Definition set_telegram (slot : Z) (telegram : trx_telegram) : M unit :=
  telegrams ← get_part; put_part (<[Z.to_nat slot := telegram]> telegrams).
Definition write_telegram_slot (bank slot : Z) : M unit :=
  telegrams ← get_part;
  telegram ← defined (elem telegrams slot);
  let word := u32 (TPU_RF_CONTROL_RAM_BASE + (bank * GSM_TRX_TELEGRAM_COUNT + slot) * TPU_RF_TELEGRAM_WORDS) in
  wr32 (TPU_RAM word) (t_control telegram);;
  wr32 (TPU_RAM (word + 1)) (data_23_16 telegram);;
  wr32 (TPU_RAM (word + 2)) (data_15_8 telegram);;
  wr32 (TPU_RAM (word + 3)) (data_7_0 telegram).
Definition gsm_trx_init : M unit :=
  wr32 TPU_RFCON1 (TPU_RFCON1_STBSEL_ACTIVE_HIGH .| TPU_RFCON1_RFISSCP_IDLE_LOW_LEADING_RISE);;
  wr32 TPU_RFCON2 0.
Definition gsm_trx_reset_telegram_table : M unit := put_part INITIAL_TELEGRAMS.
Definition gsm_trx_write_telegram_table (bank : Z) : M unit :=
  foldM (fun _ slot => write_telegram_slot bank slot) tt (seqZ 0 GSM_TRX_TELEGRAM_COUNT).
Definition channel_telegram (channel_index : Z) : option trx_telegram :=
  '(d2, d1, d0) ← elem CHANNEL_TELEGRAMS channel_index; Some (Telegram 0x0320 d2 d1 d0).
Definition gsm_trx_configure_monitoring (bank : Z) (channel_indices gain_states : list Z) : M unit :=
  foldM (fun _ monitor =>
    channel ← defined (elem channel_indices monitor);
    telegram ← (if channel !=? GSM_CHANNEL_NONE then defined (channel_telegram channel)
                else mret (Telegram 0x0300 HD155153NP_CONTROL_R4 0 0));
    set_telegram (TELEGRAM_SLOT_MONITOR_CHANNEL_FIRST + monitor) telegram;;
    gain_state ← defined (elem gain_states monitor);
    telegram ← defined (encode_gain_telegram gain_state);
    set_telegram (TELEGRAM_SLOT_MONITOR_GAIN_FIRST + monitor) telegram) tt (seqZ 0 GSM_TRX_MONITOR_COUNT);;
  foldM (fun _ slot => write_telegram_slot bank slot) tt (seqZ 0 (GSM_TRX_MONITOR_COUNT * 2)).
Definition gsm_trx_configure_acquisition (bank channel_index gain_state : Z) : M unit :=
  telegram ← defined (encode_gain_telegram gain_state); set_telegram TELEGRAM_SLOT_FC_GAIN telegram;;
  telegram ← defined (channel_telegram channel_index); set_telegram TELEGRAM_SLOT_FC_CHANNEL telegram;;
  write_telegram_slot bank TELEGRAM_SLOT_FC_GAIN;;
  write_telegram_slot bank TELEGRAM_SLOT_FC_CHANNEL;;
  write_telegram_slot bank TELEGRAM_SLOT_RX_CONTROL.
Definition gsm_trx_is_idle : M bool := con2 ← rd32 TPU_RFCON2; mret ((con2 .& TPU_RFCON2_SSCEN) ==? 0).
End Code.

DIRECTIONS →
Set down the lines above as they stand, starting with the first line and ending with the line that contains "Definition gsm_trx_write_telegram_table (bank".

RESULT FOR THIS TASK →
Definition set_telegram (slot : Z) (telegram : trx_telegram) : M unit :=
  telegrams ← get_part; put_part (<[Z.to_nat slot := telegram]> telegrams).
Definition write_telegram_slot (bank slot : Z) : M unit :=
  telegrams ← get_part;
  telegram ← defined (elem telegrams slot);
  let word := u32 (TPU_RF_CONTROL_RAM_BASE + (bank * GSM_TRX_TELEGRAM_COUNT + slot) * TPU_RF_TELEGRAM_WORDS) in
  wr32 (TPU_RAM word) (t_control telegram);;
  wr32 (TPU_RAM (word + 1)) (data_23_16 telegram);;
  wr32 (TPU_RAM (word + 2)) (data_15_8 telegram);;
  wr32 (TPU_RAM (word + 3)) (data_7_0 telegram).
Definition gsm_trx_init : M unit :=
  wr32 TPU_RFCON1 (TPU_RFCON1_STBSEL_ACTIVE_HIGH .| TPU_RFCON1_RFISSCP_IDLE_LOW_LEADING_RISE);;
  wr32 TPU_RFCON2 0.
Definition gsm_trx_reset_telegram_table : M unit := put_part INITIAL_TELEGRAMS.
Definition gsm_trx_write_telegram_table (bank : Z) : M unit :=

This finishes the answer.